The Role of Anharmonicity in Hydrogen-Bonded Systems: The Case of Water Clusters

摘要

The nature of vibrational anharmonicity has been examined for the case of small water clusters using second-order vibrational perturbation theory (VPT2) applied on second-order Moller-Plesset perturbation theory (MP2) potential energy surfaces. Using a training set of 16 water clusters (H2o)_(N=2-6,8,9) with a total of 723 vibrational modes, we determined scaling factors that map the harmonic frequencies onto anharmonic ones. The intermolecular modes were found to be substantially more anharmonic than intramolecular bending and stretching modes. Due to the varying levels of anharmonicity of the intermolecular and intramolecular modes, different frequency scaling factors for each region were necessary to achieve the highest accuracy. Furthermore, new scaling factors for zero-point vibrational energies (ZPVE) and vibrational corrections to the enthalpy (ΔH_(vib)) and the entropy (S_(vib)) have been determined.

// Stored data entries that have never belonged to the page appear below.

(** C8. When the header of the opened file reports a non-zero
    encryption value, a missing password raises the password-protected
    error and a password whose checksum differs from that value raises
    the incorrect-password error.  Either way the document just created
    has been closed and deleted first: the backend holds the documents it
    held before the call, no external pointer has been made, and the
    calls made are [PX_new], [PX_open_file], [PX_close], [PX_delete]. *)
Theorem open_rejects_and_tears_down (px_passwd_checksum : list byte -> Z)
    (w : world) (filename : list byte) (doc : pxdoc_t) (h : pxhead_t) :
  px_new_succeeds w = true ->
  files w filename = Some doc ->
  px_head doc = Some h ->
  px_encryption h <> 0 ->
  let d := fresh (dom (pxdocs w)) in
  let torn_down :=
    World (extptr_addr w) (pxdocs w) (files w) (px_new_succeeds w)
          (calls w ++ [CallPXnew d; CallPXopen d filename 0;
                       CallPXclose d; CallPXdelete d])
          (freed w) (warnings w) in
  pxlib_open_file_c px_passwd_checksum (StrVec [CharSxp filename]) R_NilValue w
  = (Raised ErrPasswordProtected, torn_down) /\
  (forall pw : list byte,
     ulong_of_long (px_passwd_checksum pw) <> px_encryption h ->
     pxlib_open_file_c px_passwd_checksum (StrVec [CharSxp filename])
       (StrVec [CharSxp pw]) w
     = (Raised ErrIncorrectPassword, torn_down)).
Proof.
  intros Hnew Hfile Hhead Henc d torn_down.
  pose proof (fresh_pxdoc w) as Hfresh. fold d in Hfresh.
  pose proof (PX_new_run w Hnew) as Hrun_new. simpl in Hrun_new. fold d in Hrun_new.
  set (w1 := log_call (CallPXnew d)
               (set_pxdocs <[d := PxDoc None (fun _ => None)]> w)) in *.
  set (w2 := log_call (CallPXopen d filename 0) (set_pxdocs <[d := doc]> w1)).
  assert (PX_open_file d filename w1 = (Done 0, w2)) as Hrun_open.
  { apply PX_open_file_run with (old := PxDoc None (fun _ => None)).
    - apply lookup_insert_eq.
    - exact Hfile. }
  assert (pxdocs w2 !! d = Some doc) as Hdoc by apply lookup_insert_eq.
  assert (forall e : r_error,
    (PX_close d;; PX_delete d;; Rf_error e : M unit) w2 = (Raised e, torn_down))
    as Hteardown.
  { intros e. rewrite (close_delete_raise w2 d doc e Hdoc). f_equal.
    apply teardown_world, Hfresh. }
  clearbody torn_down.
  assert (forall password : option (list byte),
    (pxdoc ← PX_new;
     match pxdoc with
     | None => Rf_error ErrPXNew
     | Some d =>
         status ← PX_open_file d filename;
         if negb (status =? 0) then
           PX_delete d;;
           Rf_warning (WarnOpenFailed filename);;
           mret R_NilValue
         else
           encryption ← px_head_field d px_encryption;
           (if negb (encryption =? 0) then
              match password with
              | None =>
                  PX_close d;;
                  PX_delete d;;
                  Rf_error ErrPasswordProtected
              | Some pw =>
                  let checksum := px_passwd_checksum pw in
                  if negb (ulong_of_long checksum =? encryption) then
                    PX_close d;;
                    PX_delete d;;
                    Rf_error ErrIncorrectPassword
                  else mret tt
              end
            else mret tt);;
           R_MakeExternalPtr d
     end) w
    = match password with
      | None => (Raised ErrPasswordProtected, torn_down)
      | Some pw =>
          if ulong_of_long (px_passwd_checksum pw) =? px_encryption h
          then
            (R_MakeExternalPtr d) w2
          else (Raised ErrIncorrectPassword, torn_down)
      end) as Hbody.
  { intros password.
    rewrite (bind_Done _ _ _ _ _ Hrun_new).
    rewrite (bind_Done _ _ _ _ _ Hrun_open).
    change (negb (0 =? 0)) with false. cbv iota.
    rewrite (bind_Done _ _ _ _ _ (px_head_field_run w2 d px_encryption doc h Hdoc Hhead)).
    destruct (Z.eqb_spec (px_encryption h) 0) as [E | _]; [contradiction |].
    cbv [negb]. cbv iota.
    destruct password as [pw |].
    - cbv zeta.
      destruct (ulong_of_long (px_passwd_checksum pw) =? px_encryption h).
      + reflexivity.
      + cbv [negb]. cbv iota.
        apply bind_Raised. apply Hteardown.
    - apply bind_Raised. apply Hteardown. }
  split.
  - unfold pxlib_open_file_c. cbn [single_string Rf_isNull].
    rewrite (bind_Done (mret None) _ w w None eq_refl). apply (Hbody None).
  - intros pw Hpw. unfold pxlib_open_file_c. cbn [single_string Rf_isNull].
    rewrite (bind_Done (mret (Some pw)) _ w w (Some pw) eq_refl).
    etransitivity; [exact (Hbody (Some pw)) |].
    destruct (Z.eqb_spec (ulong_of_long (px_passwd_checksum pw)) (px_encryption h))
      as [E | _]; [contradiction | reflexivity].
Qed.

Lemma open_rejects_and_tears_down_witness :
  pxlib_open_file_c (fun _ => 4) (StrVec [CharSxp [x41]]) (StrVec [CharSxp [x42]])
    encrypted_disk
  = (Raised ErrIncorrectPassword,
     World ∅ ∅ (files encrypted_disk) true
       [CallPXnew 1; CallPXopen 1 [x41] 0; CallPXclose 1; CallPXdelete 1] [] []).
Proof.
  refine (proj2 (open_rejects_and_tears_down (fun _ => 4) encrypted_disk [x41]
                   (PxDoc (Some (PxHead 5 866 0 0 (Some []))) (fun _ => None))
                   (PxHead 5 866 0 0 (Some [])) _ _ _ _) [x42] _);
    try reflexivity; vm_compute; discriminate.
Defined.

(** ** The field type mapper *)

Lemma alloc_columns_run (fields : list pxfield_t) (num_fields num_records : Z)
    (w : world) :
  0 <= num_records ->
  (Z.to_nat num_fields <= length fields)%nat ->
  alloc_columns fields num_fields num_records
    (ListVec (replicate (Z.to_nat num_fields) R_NilValue)) w
  = (Done (ListVec (map (fresh_column num_records)
                      (take (Z.to_nat num_fields) fields))), w).
Proof.
  intros Hn Hlen. unfold alloc_columns.
  set (n := Z.to_nat num_fields) in *.
  destruct (for_loop_invariant
    (fun j data_list =>
       f ← index fields j;
       column ← allocVector (column_type (px_ftype f)) num_records;
       mret (SET_VECTOR_ELT data_list j column))
    (fun j data_list w' =>
       data_list = ListVec (map (fresh_column num_records) (take j fields)
                            ++ replicate (n - j) R_NilValue) /\ w' = w)
    n 0%nat (ListVec (replicate n R_NilValue)) w)
    as (a' & w' & Hrun & Ha & Hw).
  - intros j a w0 Hj [-> ->].
    destruct (lookup_lt_is_Some_2 fields j ltac:(lia)) as [f Hf].
    exists (ListVec (map (fresh_column num_records) (take (S j) fields)
                     ++ replicate (n - S j) R_NilValue)), w.
    split; [| split; reflexivity].
    rewrite (bind_Done _ _ _ _ _ (index_run fields j f w Hf)).
    rewrite (bind_Done _ _ _ _ _ (allocVector_run _ num_records w Hn)).
    unfold mret, M_ret, SET_VECTOR_ELT. do 2 f_equal.
    rewrite (take_S_r fields j f Hf), map_app. simpl.
    replace (n - j)%nat with (S (n - S j)) by lia. simpl.
    rewrite <- app_assoc. simpl.
    assert (length (map (fresh_column num_records) (take j fields)) = j) as Hl
      by (rewrite length_map, length_take; lia).
    rewrite insert_app_r_alt by lia. rewrite Hl, Nat.sub_diag. reflexivity.
  - rewrite Nat.sub_0_r. split; reflexivity.
  - rewrite Hrun, Ha, Hw. simpl. rewrite Nat.sub_diag. simpl.
    rewrite app_nil_r. reflexivity.
Qed.

(** The integer cells are C [int]s. *)
Lemma int_of_long_range (z : Z) : - 2 ^ 31 <= int_of_long z < 2 ^ 31.
Proof.
  unfold int_of_long.
  pose proof (Z.mod_pos_bound (z + 2 ^ 31) (2 ^ 32) ltac:(lia)). lia.
Qed.

(** C5, as stated, fails: allocating the text column of a field with an
    unrecognised type code signals no warning. *)
Lemma unknown_type_maps_without_warning :
  ~ (forall (fields : list pxfield_t) (num_records : Z) (w : world),
       0 < num_records ->
       (exists f code, f ∈ fields /\ px_ftype f = pxfOther code) ->
       warnings (snd (alloc_columns fields (Z.of_nat (length fields)) num_records
                        (ListVec (replicate (length fields) R_NilValue)) w))
       <> warnings w).
Proof.
  intros H.
  apply (H [unknown_field] 1 empty_world); [lia | | reflexivity].
  exists unknown_field, 99. split; [apply list_elem_of_here | reflexivity].
Qed.

(** No warning either from the whole of [pxlib_get_data_c] when the
    values of such a field have their null flag set: the warning is the
    decoder's, for each value it is asked to convert. *)
Example unknown_type_null_record_no_warning :
  pxlib_get_data_c (ExtPtr 1) unknown_type_world
  = (Done (Some (Dataset (ListVec [StrVec [NA_STRING]]) [CharSxp [x58]] [[]])),
     unknown_type_world).
Proof. reflexivity. Qed.

(** A day count beyond 32 bits in a long-integer field: the cell holds
    its low 32 bits, here R's integer NA. *)
Example long_cell_keeps_32_bits :
  px_to_sexp (PxVal false (2 ^ 31) 0%float None 0) pxfLong empty_world
  = (Done (IntVec [NA_INTEGER]), empty_world).
Proof. reflexivity. Qed.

All the scaling factors reported in this study are different from previous works in that they are intended for hydrogen-bonded systems, while others were built using experimental frequencies of covalently bonded systems. An application of our scaling factors to the vibrational frequencies of water dimer and thermodynamic functions of 11 larger water clusters highlights the importance of anharmonic effects in hydrogen-bonded systems.